Megan Thee Stallion has a whole online platform now. One of the things that I really like about her website is that on the website, you can actually search for diverse therapists, specifically for Black people [and] Black patients. It’s a real problem for minoritized patients to not be able to find therapists of their background, not just for Black people, but for other people of color, LGBTQ, people of essentially minoritized and marginalized backgrounds are often seeking therapists that have that background, or have an expertise in working with people of their background.
So what I really like about Megan Thee Stallion’s platform is it’s around empowering women that you can be a strong woman and an amazing woman and still seek therapy. That it’s okay as a woman, especially as a Black woman, where…personally, as a Black woman, I make up less than 2% of psychiatrists. So there is a real need for more Black therapists, and oftentimes Black patients are seeking a Black therapist, but they don’t know how to find us. So I love that she has so many resources to seek therapy.
There’s a lot of focus on, I guess, the negative impact of talking about mental health in the media and even among celebrities. Like ‘Oh, you’re spreading disinformation,’ and ‘What if you’re inappropriately representing mental illness?’ and just all these things that are very real issues in the media and things that we have to consider, like, are we actually spreading good information? But there’s actually a lot of really positive things about what celebrities are doing with their platforms.
In the paper, we talk about multiple celebrities disclosing mental illness. So in the paper, we talked about Demi Lovato and people like that, where after they sort of disclosed that they had a mental illness, you actually saw not only an increase in help-seeking behaviors, but a decrease in how the general public [negatively] viewed people with mental illnesses. So I think that’s really, really important.
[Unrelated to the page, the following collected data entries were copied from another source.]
(* ===== verification/NetAddr.v ===== *)
(** Addresses in text: the parser of [std::net::IpAddr], which addresses are
    internal ([is_internal_host]) and the host of a URL ([url_host]), both of
    roci-config/src/lib.rs. The redirect guard of the S3 backend and the
    validation of its endpoint rest on them. *)

From stdpp Require Import pretty.
From S2P Require Import Prelude RustStr.

(** ** String functions *)

(** [s.ends_with(p)] *)
Definition ends_with (s p : string) : bool :=
  bool_decide (rev (as_bytes p) `prefix_of` rev (as_bytes s)).

(** [s.trim_start_matches(c)], [s.trim_end_matches(c)] *)
Definition trim_start_matches (c : ascii) (s : string) : string :=
  of_bytes (drop_while (λ x, bool_decide (x = c)) (as_bytes s)).
Definition trim_end_matches (c : ascii) (s : string) : string :=
  of_bytes (rev (drop_while (λ x, bool_decide (x = c)) (rev (as_bytes s)))).

(** [s.split_once(sep)] for a string [sep]. *)
Fixpoint split_once_str (sep s : string) : option (string * string) :=
  match strip_prefix sep s with
  | Some rest => Some ("", rest)
  | None =>
      match s with
      | EmptyString => None
      | String x s => '(a, b) ← split_once_str sep s; Some (String x a, b)
      end
  end.

(** [s.rsplit_once(c)]: at the last occurrence. *)
Fixpoint rsplit_once (c : ascii) (s : string) : option (string * string) :=
  match s with
  | EmptyString => None
  | String x s =>
      match rsplit_once c s with
      | Some (a, b) => Some (String x a, b)
      | None => if decide (x = c) then Some ("", s) else None
      end
  end.

(** The text before the first byte of [cs], or all of it: [split(cs).next()]. *)
Fixpoint until (cs : list ascii) (s : string) : string :=
  match s with
  | EmptyString => ""
  | String x s => if decide (x ∈ cs) then "" else String x (until cs s)
  end.

(** ** The parser of [IpAddr] *)

Inductive IpAddr := V4 (octets : list Z) | V6 (segments : list Z).
#[export] Instance IpAddr_eq_dec : EqDecision IpAddr.
Proof. solve_decision. Defined.

(** A reader consumes a prefix of the bytes, or nothing when it fails
    ([read_atomically]). *)
Definition reader (A : Type) : Type := bytes → option (A * bytes).

Definition read_given_char (c : ascii) : reader () := λ l,
  match l with x :: l => if decide (x = c) then Some (tt, l) else None | [] => None end.

Definition read_separator {A} (sep : ascii) (index : nat) (inner : reader A) : reader A := λ l,
  match index with
  | O => inner l
  | S _ => '(_, l) ← read_given_char sep l; inner l
  end.

(** [char::to_digit(radix)] for the radixes 10 and 16. *)
Definition to_digit (radix : Z) (c : ascii) : option Z :=
  let v := if is_ascii_digit c then (u8 c - 48)%Z
           else if is_ascii_lowercase c then (u8 c - 87)%Z
           else if is_ascii_uppercase c then (u8 c - 55)%Z else radix in
  if (v <? radix)%Z then Some v else None.

(** The digits of a number: how many there were and their value, [None] as
    soon as there are more than [max_digits]. *)
Fixpoint read_digits (radix : Z) (max_digits : nat) (count : nat) (acc : Z) (l : bytes) : option (nat * Z * bytes) :=
  match l with
  | [] => Some (count, acc, [])
  | c :: l' =>
      match to_digit radix c with
      | None => Some (count, acc, l)
      | Some d => if decide (max_digits ≤ count) then None else read_digits radix max_digits (S count) (acc * radix + d)%Z l'
      end
  end.

(** [read_number]; [bound] is the first value the type cannot hold. *)
Definition read_number (radix : Z) (max_digits : nat) (allow_zero_prefix : bool) (bound : Z) : reader Z := λ l,
  let has_leading_zero := bool_decide (head l = Some "0"%char) in
  '(count, n, l) ← read_digits radix max_digits 0 0 l;
  if decide (count = 0) then None
  else if negb allow_zero_prefix && has_leading_zero && bool_decide (1 < count) then None
  else if (n <? bound)%Z then Some (n, l) else None.

Definition read_octet (i : nat) : reader Z := read_separator "." i (read_number 10 3 false 256).

Definition read_ipv4_addr : reader (list Z) := λ l,
  '(a, l) ← read_octet 0 l;
  '(b, l) ← read_octet 1 l;
  '(c, l) ← read_octet 2 l;
  '(d, l) ← read_octet 3 l;
  Some ([a; b; c; d], l).

(** [u16::from_be_bytes] *)
Definition be16 (hi lo : Z) : Z := (hi * 256 + lo)%Z.

(** [read_groups] from group [i] on, with [n] groups left of [limit]: the
    groups read, and whether the last two are an embedded IPv4 address. *)
Fixpoint read_groups (limit : nat) (i n : nat) (l : bytes) : list Z * bool * bytes :=
  match n with
  | O => ([], false, l)
  | S n =>
      match (if decide (i + 1 < limit) then read_separator ":" i read_ipv4_addr l else None) with
      | Some ([a; b; c; d], l) => ([be16 a b; be16 c d], true, l)
      | _ =>
          match read_separator ":" i (read_number 16 4 true 65536) l with
          | Some (g, l) => let '(gs, v4, l) := read_groups limit (S i) n l in (g :: gs, v4, l)
          | None => ([], false, l)
          end
      end
  end.

Definition read_ipv6_addr : reader (list Z) := λ l,
  let '(head, head_ipv4, l) := read_groups 8 0 8 l in
  if decide (length head = 8) then Some (head, l)
  else if head_ipv4 : bool then None
  else
    '(_, l) ← read_given_char ":" l;
    '(_, l) ← read_given_char ":" l;
    let limit := 8 - (length head + 1) in
    let '(tail, _, l) := read_groups limit 0 limit l in
    Some (head ++ replicate (8 - length head - length tail) 0%Z ++ tail, l).

Definition read_ip_addr : reader IpAddr := λ l,
  match read_ipv4_addr l with
  | Some (o, l) => Some (V4 o, l)
  | None => '(s, l) ← read_ipv6_addr l; Some (V6 s, l)
  end.

(** [s.parse::<IpAddr>()]: all of the text is read. *)
Definition parse_ip (s : string) : option IpAddr :=
  '(ip, l) ← read_ip_addr (as_bytes s);
  match l with [] => Some ip | _ => None end.

(** ** Internal addresses *)

Definition octet (o : list Z) (i : nat) : Z := nth i o 0%Z.

(** The tests of [Ipv4Addr]. *)
Definition v4_is_loopback (o : list Z) : bool := (octet o 0 =? 127)%Z.
Definition v4_is_private (o : list Z) : bool :=
  (octet o 0 =? 10)%Z
  || ((octet o 0 =? 172) && (16 <=? octet o 1) && (octet o 1 <=? 31))%Z
  || ((octet o 0 =? 192) && (octet o 1 =? 168))%Z.
Definition v4_is_link_local (o : list Z) : bool := ((octet o 0 =? 169) && (octet o 1 =? 254))%Z.
Definition v4_is_unspecified (o : list Z) : bool := bool_decide (o = [0; 0; 0; 0]%Z).
Definition v4_is_broadcast (o : list Z) : bool := bool_decide (o = [255; 255; 255; 255]%Z).

(** [v4] of [is_internal_host] *)
Definition internal_v4 (o : list Z) : bool :=
  v4_is_loopback o
  || v4_is_private o
  || v4_is_link_local o
  || v4_is_unspecified o
  || v4_is_broadcast o
  || (octet o 0 =? 0)%Z
  || ((octet o 0 =? 100) && (Z.land (octet o 1) 192 =? 64))%Z.

(** [Ipv6Addr::to_ipv4_mapped] *)
Definition to_ipv4_mapped (s : list Z) : option (list Z) :=
  match s with
  | [0; 0; 0; 0; 0; 65535; ab; cd]%Z =>
      Some [Z.shiftr ab 8; Z.land ab 255; Z.shiftr cd 8; Z.land cd 255]%Z
  | _ => None
  end.

Definition internal_v6 (s : list Z) : bool :=
  let seg0 := octet s 0 in
  bool_decide (s = [0; 0; 0; 0; 0; 0; 0; 1]%Z)
  || bool_decide (s = [0; 0; 0; 0; 0; 0; 0; 0]%Z)
  || (Z.land seg0 65024 =? 64512)%Z
  || (Z.land seg0 65472 =? 65152)%Z
  || match to_ipv4_mapped s with Some o => internal_v4 o | None => false end.

Definition is_internal_host (host : string) : bool :=
  let h := to_ascii_lowercase (trim_end_matches "]" (trim_start_matches "[" host)) in
  if bool_decide (h = "localhost") || ends_with h ".localhost" then true else
  match parse_ip h with
  | Some (V4 o) => internal_v4 o
  | Some (V6 s) => internal_v6 s
  | None => false
  end.

Definition url_host (url : string) : option string :=
  let rest := match split_once_str "://" url with Some (_, r) => r | None => url end in
  let authority := until ["/"; "?"; "#"]%char rest in
  let authority := match rsplit_once "@" authority with Some (_, a) => a | None => authority end in
  host ←
    (if starts_with authority "[" then
       (a ← split_once "]" authority; Some (a.1 +:+ "]"))
     else Some (until [":"]%char authority));
  if decide (host = "") then None else Some host.

(** ** The dotted form *)

Definition octets (o : list Z) : Prop := length o = 4 ∧ Forall (λ n, (0 ≤ n < 256)%Z) o.

Definition dotted (o : list Z) : string := join "." (u64_to_string <$> o).

Definition no_digit (radix : Z) (l : bytes) : Prop := head l ≫= to_digit radix = None.

Definition digits_value (radix acc : Z) (ds : bytes) : Z :=
  foldl (λ acc c, acc * radix + default 0 (to_digit radix c))%Z acc ds.

Lemma read_digits_sound radix max count acc l k n r :
  read_digits radix max count acc l = Some (k, n, r) →
  ∃ ds, l = ds ++ r ∧ k = count + length ds ∧ (count ≤ max → k ≤ max) ∧
    Forall (λ c, is_Some (to_digit radix c)) ds ∧ n = digits_value radix acc ds ∧ no_digit radix r.
Proof.
  revert count acc. induction l as [|c l IH]; intros count acc; simpl.
  { intros [= <- <- <-]. exists []. split_and!; [done|simpl; lia|done|constructor|done|done]. }
  destruct (to_digit radix c) as [d|] eqn:Ed.
  - case_decide as Hm; [done|]. intros (ds & -> & -> & Hk & Hds & -> & Hr)%IH. exists (c :: ds).
    split_and!; [done|simpl; lia|intros; apply Hk; lia|by constructor|by simpl; rewrite Ed|done].
  - intros [= <- <- <-]. exists []. split_and!; [done|simpl; lia|done|constructor|done|done].
Qed.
I think there’s also a lot of benefit in using these celebrities as a model and connecting with our patients. When talking about mental illnesses with kids or with adolescents, especially, likening it to celebrities that are out there, platforms that are out there. Basically using all the positives from celebrities, and all the kids and adolescents and adults who look up to those celebrities, and basically saying ‘Hey, here’s an example of someone who’s endorsing that they have a mental illness, or they have a platform that destigmatizes mental illness. Have you seen it? What do you think about it?’ So it can be a really great way to engage with patients as well.
I think there’s a lot to learn and there’s a lot to be done with celebrities as far as partnering. And I think sometimes, you know, psychiatry can be a siloed field. We can be very much sort of in our bubble of psychiatry. So it can be this mystical thing; no one knows what’s happening, like ‘What is psychiatry? What are we doing?’ So I think also by partnering with celebrities, we can share accurate information in a way that’s able to be widely disseminated. And also to share that we have normal conversations; psychiatrists and our psychiatric patients are regular people. We have fun, we talk about things, it’s not this scary, mystical thing.
I think there’s so much work that we still have to do, but I have been pretty optimistic about the newer, upcoming generations. I do think there seems to be a lot more talk about mental health in a positive and accurate light that I very much co-sign.